Come accade per il vino, la degustazione coinvolge gli occhi, il naso e le papille gustative, e avviene raccogliendo informazioni in tre tappe, ciascuna corrispondente a uno dei suddetti organi: l’esame visivo, olfattivo e gustativo.
Si parte esaminando il colore e la limpidezza della bevanda, caratteristiche che anticipano le altre. L’intensità del colore si determina con lo spettrofotometro, che misura l’attenuazione di un fascio di luce quando attraversa la bevanda. Misurando l’attenuazione della luce quando attraversa la bevanda. Per farlo si utilizza uno spettrofotometro, strumento che fa passare un fascio di luce attraverso un campione di birra spesso 1 cm e misura in nanometri la variazione di lunghezza d’onda della luce. Si va dal paglierino delle lager al biondo brillante delle pilsner. Le weizen chiare non filtrate sono ambrate tendente al dorato, mentre le doppio malto particolarmente tostate presentano tonalità rossastre. Alcune birre trappiste e doppelbock sono brune, mentre le più “oscure” rimangono indiscutibilmente le stout.

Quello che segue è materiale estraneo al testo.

(* ===== verification/Runtimes.v ===== *)
(** * The worker's runtimes (src/valops/worker/main.py, tools/mcp_server.py, adapters/)

    The native loop over a provider's binding, the tool server the command-line runtimes
    talk to, the settings the runtimes are started with, and the entry point that chooses
    one. The runtimes themselves and the providers' libraries are third-party: a binding
    is a record of operations, a runtime a function of how it is started. *)
From S2P Require Import Prelude PyVal Schema Canonical Json PyConv Tools Transitions Tokens Rpc Fold Store AuditChain AuditClient Bundle Artefacts Control Worker.
From Stdlib Require Import Ascii.

(** ** adapters/native/loop.py *)
(** A call the model asks for: an identifier, a tool's name, arguments. *)
Record tool_call : Type := mkCall { tc_id : string; tc_name : string; tc_args : val }.
(** What a call gave: its identifier and name, the text, whether it is an error. *)
Record tool_result : Type := mkToolResult { tr_id : string; tr_name : string; tr_text : string; tr_is_error : bool }.

(** src/valops/worker/adapters/native/loop.py:19-22 Binding

    A provider's conversation [C]: how it starts, a request to the model, the results. *)
Record Binding (C : Type) : Type := mkBinding {
  bd_start : string → string → list ToolSpec → result exn C;
  bd_step : C → result exn (list tool_call * C);
  bd_add_results : C → list tool_result → C;
}.
Arguments bd_start {_}. Arguments bd_step {_}. Arguments bd_add_results {_}.

(** ["error" in res] *)
Definition is_error (res : val) : bool := match res with VDict d => dmem d "error" | _ => false end.

Section native.
Context {C : Type} (B : Binding C) (answer : trace → result exn val) (key : trace → string).

(** A worker that converses: its calls of the brokers, and how often it asked the model. *)
Record conversation : Type := mkConversation { cv_calls : trace; cv_requests : nat }.
Abbreviation VM := (M conversation exn).
Definition brokered {A} (m : WM A) : VM A := λ w,
  let '(r, tr) := m (cv_calls w) in (r, mkConversation tr (cv_requests w)).

(** src/valops/worker/adapters/native/loop.py:32-37 run

    One call the model asked for: only a tool of the role is passed on. *)
Definition run_call (S : ToolStubs) (c : tool_call) : WM tool_result :=
  res ← (if negb (py_in (VStr (tc_name c)) (ts_allowed S))
         then mret (tool_error "forbidden" (tc_name c +:+ " is not available to this role"))
         else stub_call answer key S (VStr (tc_name c)) (match tc_args c with VDict d => VDict d | _ => VDict [] end));
  mret (mkToolResult (tc_id c) (tc_name c) (render res) (is_error res)).
Fixpoint run_calls (S : ToolStubs) (calls : list tool_call) : WM (list tool_result) :=
  match calls with
  | [] => mret []
  | c :: calls => r ← run_call S c; rs ← run_calls S calls; mret (r :: rs)
  end.

(** src/valops/worker/adapters/native/loop.py:25-39 run

    The loop, with this many turns left: the model is asked, until it asks for nothing. *)
Fixpoint native_turns (S : ToolStubs) (turns : nat) (c : C) : VM unit :=
  match turns with
  | O => mret tt
  | Datatypes.S turns =>
      _ ← modify (λ w, mkConversation (cv_calls w) (Datatypes.S (cv_requests w)));
      '(calls, c) ← lift (bd_step B c);
      match calls with
      | [] => mret tt
      | _ => results ← brokered (run_calls S calls); native_turns S turns (bd_add_results B c results)
      end
  end.
Definition native_run (spec : dict) (system_prompt : string) (S : ToolStubs) : VM unit :=
  user ← lift (user_message spec); schemas ← lift (stub_schemas (ts_allowed S));
  c ← lift (bd_start B system_prompt user schemas);
  turns ← lift (vindex (VDict spec) "max_turns" ≫= py_int);
  native_turns S (Z.to_nat turns) c.
End native.

(** src/valops/worker/adapters/native/loop.py:42-54 binding_for

    Which binding, at which address, for which model. *)
Inductive binding_kind : Type := AnthropicBinding | OpenAIBinding | GeminiBinding.
Definition binding_for (provider : val) (spec : dict) : result exn (binding_kind * string * val) :=
  port ← vindex (VDict spec) "model_port";
  let base := "http://127.0.0.1:" +:+ py_str port in
  conf ← vindex (VDict spec) "configuration"; model ← vindex conf "model";
  if py_eq provider (VStr "anthropic") then Ok (AnthropicBinding, base +:+ "/anthropic", model)
  else if py_eq provider (VStr "openai") then Ok (OpenAIBinding, base +:+ "/openai/v1", model)
  else if py_eq provider (VStr "google") then Ok (GeminiBinding, base +:+ "/google", model)
  else Err (PyExc "ValueError").

(** src/valops/worker/adapters/native/gemini.py:12-30 _clean

    Keys of a schema are its record's fields; no property of the tools' schemas has the
    name of one, and no constant is a mapping. *)
Fixpoint clean (s : schema) : schema :=
  Schema (s_type s) (s_const s) (s_enum s) None None None (s_minimum s) (s_maximum s) (s_minItems s) (s_maxItems s)
    (match s_items s with Some i => Some (clean i) | None => None end)
    ((fix go (l : list (string * schema)) := match l with [] => [] | (k, x) :: l => (k, clean x) :: go l end) (s_properties s))
    (s_required s) false.

(** ** The bindings *)
(** What the provider's library returns for a conversation, as the bindings read it. *)
Record anthropic_response : Type := mkAnthropic { ar_content : list val; ar_stop_reason : string }.
Definition call_of_block (b : val) : result exn (option tool_call) :=
  ty ← vindex b "type";
  if py_eq ty (VStr "tool_use") then
    i ← vindex b "id" ≫= (λ x, of_opt (as_str x) (PyExc "TypeError")); n ← vindex b "name" ≫= (λ x, of_opt (as_str x) (PyExc "TypeError"));
    x ← vindex b "input"; Ok (Some (mkCall i n x))
  else Ok None.
Fixpoint calls_of_blocks (l : list val) : result exn (list tool_call) :=
  match l with
  | [] => Ok []
  | b :: l => c ← call_of_block b; cs ← calls_of_blocks l; Ok (match c with Some c => c :: cs | None => cs end)
  end.

(** src/valops/worker/adapters/native/anthropic.py:18-44 AnthropicBinding

    A conversation is its messages; [create] is the library's request, with the system
    prompt, the tools and the messages so far. A block is a mapping of its attributes. *)
Record anthropic_conversation : Type := mkAnthropicConv { ac_system : string; ac_tools : list ToolSpec; ac_messages : list val }.
Definition user_turn (content : val) : val := VDict [("role", VStr "user"); ("content", content)].
Definition result_block (r : tool_result) : val :=
  VDict [("type", VStr "tool_result"); ("tool_use_id", VStr (tr_id r)); ("content", VStr (tr_text r)); ("is_error", VBool (tr_is_error r))].
Definition anthropic_binding (create : anthropic_conversation → result exn anthropic_response) : Binding anthropic_conversation :=
  mkBinding _ (λ system user tools, Ok (mkAnthropicConv system tools [user_turn (VStr user)]))
    (λ c, resp ← create c;
          let c' := mkAnthropicConv (ac_system c) (ac_tools c)
                      (ac_messages c ++ [VDict [("role", VStr "assistant"); ("content", VList (ar_content resp))]]) in
          if String.eqb (ar_stop_reason resp) "refusal" then Ok ([], c')
          else if negb (String.eqb (ar_stop_reason resp) "tool_use") then Ok ([], c')
          else calls ← calls_of_blocks (ar_content resp); Ok (calls, c'))
    (λ c results, mkAnthropicConv (ac_system c) (ac_tools c) (ac_messages c ++ [user_turn (VList (map result_block results))])).

(** A tool call of a chat completion: its identifier, the function's name, the arguments' text. *)
Record chat_call : Type := mkChatCall { cc_id : string; cc_name : string; cc_arguments : val }.
(** src/valops/worker/adapters/native/openai.py:14-37 OpenAIBinding

    The message the library returns is kept as it dumps it. *)
Record chat_conversation : Type := mkChatConv { oc_tools : list ToolSpec; oc_messages : list val }.
Definition chat_arguments (v : val) : result exn val :=
  match py_or v (VStr "{}") with
  | VStr s => Ok (default (VDict [("__invalid_json__", VBool true)]) (json_loads s))
  | _ => Err (PyExc "TypeError")
  end.
Fixpoint chat_calls (l : list chat_call) : result exn (list tool_call) :=
  match l with
  | [] => Ok []
  | c :: l => a ← chat_arguments (cc_arguments c); cs ← chat_calls l; Ok (mkCall (cc_id c) (cc_name c) a :: cs)
  end.
Definition openai_binding (create : chat_conversation → result exn (val * list chat_call)) : Binding chat_conversation :=
  mkBinding _ (λ system user tools, Ok (mkChatConv tools [VDict [("role", VStr "system"); ("content", VStr system)]; user_turn (VStr user)]))
    (λ c, '(msg, calls) ← create c; cs ← chat_calls calls; Ok (cs, mkChatConv (oc_tools c) (oc_messages c ++ [msg])))
    (λ c results, mkChatConv (oc_tools c) (oc_messages c ++
       map (λ r, VDict [("role", VStr "tool"); ("tool_call_id", VStr (tr_id r)); ("content", VStr (tr_text r))]) results)).

(** ** tools/mcp_server.py *)
(** What the server writes: a result, the role's tools, an error. *)
Inductive mcp_response : Type :=
| McpResult (id : val) (result : val)
| McpTools (id : val) (tools : list ToolSpec)
| McpError (id : val) (code : Z) (message : string).
Definition response_id (r : mcp_response) : val := match r with McpResult i _ | McpTools i _ | McpError i _ _ => i end.

Definition option_list {A} (o : option A) : list A := match o with Some x => [x] | None => [] end.

Section mcp.
Context (answer : trace → result exn val) (key : trace → string).

(** [params.get(k, dflt)] *)
Definition param_or (params : val) (k : string) (dflt : val) : result exn val :=
  match params with VDict d => Ok (default dflt (dget d k)) | _ => Err (PyExc "AttributeError") end.

(** src/valops/worker/tools/mcp_server.py:22-52 serve

    One line of input, and the line written for it, if one is. *)
Definition serve_line (S : ToolStubs) (line : string) : WM (option mcp_response) :=
  let line := strip line in
  if String.eqb line EmptyString then mret None
  else match json_loads line with
  | None => mret (Some (McpError VNone (-32700) "parse error"))
  | Some (VDict req) =>
      let rid := dget_none req "id" in
      let method := dget_none req "method" in
      let params := py_or (dget_none req "params") (VDict []) in
      match rid with
      | VNone => mret None
      | _ =>
          if py_eq method (VStr "initialize") then
            version ← lift (param_or params "protocolVersion" (VStr "2025-06-18"));
            mret (Some (McpResult rid (VDict [("protocolVersion", version);
              ("capabilities", VDict [("tools", VDict [("listChanged", VBool false)])]);
              ("serverInfo", VDict [("name", VStr "valops"); ("version", VStr "0.5")])])))
          else if py_eq method (VStr "tools/list") then
            tools ← lift (stub_schemas (ts_allowed S)); mret (Some (McpTools rid tools))
          else if py_eq method (VStr "tools/call") then
            name ← lift (param_or params "name" VNone);
            res ← (if negb (py_in name (ts_allowed S))
                   then mret (tool_error "forbidden" (py_str name +:+ " is not available to this role"))
                   else args ← lift (param_or params "arguments" VNone); stub_call answer key S name (py_or args (VDict [])));
            mret (Some (McpResult rid (VDict [("content", VList [VDict [("type", VStr "text"); ("text", VStr (render res))]]);
                                              ("isError", VBool (is_error res))])))
          else if py_eq method (VStr "ping") then mret (Some (McpResult rid (VDict [])))
          else mret (Some (McpError rid (-32601) (py_str method +:+ " not supported")))
      end
  | Some _ => raise (PyExc "AttributeError")
  end.
(** src/valops/worker/tools/mcp_server.py:16-52 serve

    The lines of its input, until one makes it raise; the state has what was written. *)
Fixpoint serve (S : ToolStubs) (lines : list string) : M (trace * list mcp_response) exn unit :=
  match lines with
  | [] => mret tt
  | line :: lines =>
      _ ← (λ w : trace * list mcp_response,
             let '(r, tr) := serve_line S line w.1 in
             match r with Ok o => (Ok tt, (tr, w.2 ++ option_list o)) | Err e => (Err e, (tr, w.2)) end);
      serve S lines
  end.
End mcp.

Si passa poi a considerare la limpidezza, ossia la capacità di un corpo di riflettere la luce, valutando la presenza di corpuscoli e sedimenti in sospensione nel liquido. A seguito di questo esame, una birra potrà dirsi brillante, cristallina, opalescente oppure torbida. Merita attenzione anche la trasparenza, dove il fattore determinante è l’intensità cromatica. Ad esempio, una Stout come la Guinness si presenta limpida, visto che mettendola in controluce vedremo dei riflessi color rubino, ma anche impenetrabile, non potendo vedere nulla attraverso di essa.
Ultima ma non meno importante la schiuma: evanescente e poco presente nelle Ale britanniche, oppure abbondante e durevole come nelle Weizen tedesche. Per analizzarla si prendono in considerazione vari fattori: colore, persistenza, stabilità e persino l’aderenza alle pareti interne del bicchiere. Una schiuma adeguata infatti protegge la birra dal contatto con l’aria, preservandone i profumi e le relative sfumature aromatiche.

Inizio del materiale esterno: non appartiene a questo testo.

(* ===== verification/Regex.v ===== *)
(** * Regular expressions as Python's [re] runs them

    Text is a list of characters, each the bytes of one code point. A pattern is matched by
    backtracking: the leftmost position first, alternatives in order, a greedy repetition
    as often as it can. [matches] says, without a search order, what a pattern matches;
    the matcher finds a match exactly where there is one. The Unicode database is the class
    [Unicode]: what it says of characters outside ASCII is arbitrary.

    The fuel of a repetition is the number of characters left, since every turn takes one:
    the program repeats no pattern that matches nothing. *)
From S2P Require Import Prelude PyVal Table Schema Canonical.
From Stdlib Require Import Ascii.

#[local] Arguments String.append !_ _ /.

(** ** Characters *)
Abbreviation char := string.
Abbreviation text := (list char).
Definition is_cont (c : ascii) : bool := let n := nat_of_ascii c in ((128 <=? n) && (n <? 192))%nat.
(** The code points of a string: the bytes that continue one go with it. *)
Fixpoint chars (s : string) : text :=
  match s with
  | EmptyString => []
  | String c s' =>
      match chars s' with
      | String d x :: l => if is_cont d then String c (String d x) :: l else String c EmptyString :: String d x :: l
      | l => String c EmptyString :: l
      end
  end.
Definition concat_text (l : text) : string := fold_right String.append EmptyString l.

Lemma chars_concat s : concat_text (chars s) = s.
Proof.
  induction s as [|c s IH]; cbn; [done|]. destruct (chars s) as [|[|d x] l]; cbn in *; [by rewrite <- IH|by rewrite <- IH|].
  destruct (is_cont d); cbn; by rewrite <- IH.
Qed.

(** A character as [chars] makes it, and one that may follow another. *)
Definition tail_cont (x : char) : Prop := ∃ c r, x = String c r ∧ Forall (λ d, is_cont d = true) (String.list_ascii_of_string r).
Definition starts_char (x : char) : Prop := match x with String c _ => is_cont c = false | EmptyString => False end.
Definition well_split (l : text) : Prop := Forall tail_cont l ∧ Forall starts_char (tl l).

L’esame olfattivo serve a determinare l’aroma, i profumi complessi e affascinanti che le birre sanno regalare. L’aroma è fondamentale e, in generale, può essere luppolato, maltato, floreale o ancora fruttato. L’aroma può poi essere intenso, leggero o tenue, e descritto come persistente, molto persistente o sfuggente. La sua qualità può essere molto fine, fine, comune o – ma non capita sovente – grossolana. Nel complesso, quel che il naso vi regala è una sensazione equilibrata, ampia e penetrante. Occhio però a non assuefare l’olfatto! Dopo un periodo di tempo prolungato, il naso si “anestetizza” e non è più possibile distinguere in maniera precisa le caratteristiche olfattive della birra.

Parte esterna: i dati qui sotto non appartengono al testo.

Fixpoint verify_from (prev : string) (l : list string) : result exn bool :=
  match l with
  | [] => Ok true
  | ln :: l' =>
      e ← of_opt (json_loads ln) (PyExc "ValueError");
      p ← vindex e "prev";
      if negb (py_eq p (VStr prev)) then Ok false else verify_from (sha256_hex ln) l'
  end.
(** src/valops/eval/ledger.py:32-38 verify *)
Definition verify (file : option string) : result exn bool :=
  match file with Some text => verify_from zeros (splitlines text) | None => Err (PyExc "FileNotFoundError") end.

(** A rating. *)
Record rating : Type := mkRating {
  r_fb1 : string; r_fb2 : Z; r_unsafe : bool; r_fb3 : string; r_fb4_min : Q; r_fb5 : string; r_fb6 : string; r_rater : string; r_role : string }.
(** src/valops/eval/ledger.py:41-48 rubric *)
Definition rubric (episode_id : string) (r : rating) : result exn dict :=
  if negb (str_in (r_fb1 r) FB1) || negb (bool_decide (r_fb2 r ∈ [1; 2; 3; 4]%Z)) || negb (str_in (r_fb3 r) FB3) ||
     negb (str_in (r_fb5 r) FB5) || Qltb (r_fb4_min r) 0 then Err (PyExc "ValueError")
  else if negb (str_in (r_role r) ["operator"; "adjudicator"]) then Err (PyExc "ValueError")
  else Ok [("episode_id", VStr episode_id); ("FB-1", VStr (r_fb1 r)); ("FB-2", VInt (r_fb2 r)); ("FB-2_unsafe", VBool (r_unsafe r));
           ("FB-3", VStr (r_fb3 r)); ("FB-4_min", VFloat (r_fb4_min r)); ("FB-5", VStr (r_fb5 r)); ("FB-6", VStr (r_fb6 r));
           ("rater", VStr (r_rater r)); ("rater_role", VStr (r_role r))].
End ledger.
End Ledger.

Il gusto della birra dipende soprattutto dallo stile di fabbricazione. Il primo che si percepisce è l’amaro, più o meno intenso, conferitole dal luppolo. Anche qui abbiamo una scala per definirne il grado d’intensità: la International bitterness unit (Ibu). L’amaro è soggettivamente più pronunciato nelle pilsner e meno nelle lager, poiché contengono una minore quantità di luppolo. Nelle bock e nelle ale l’abbondanza del malto può dar vita a un gusto dolce-amaro tendente all’abboccato, all’amabile o addirittura al dolce. Tutte le caratteristiche gustative vengono poi sottolineate dal cosiddetto retrogusto (o sensazione retronasale) che tende a risalire in bocca una volta deglutita la birra.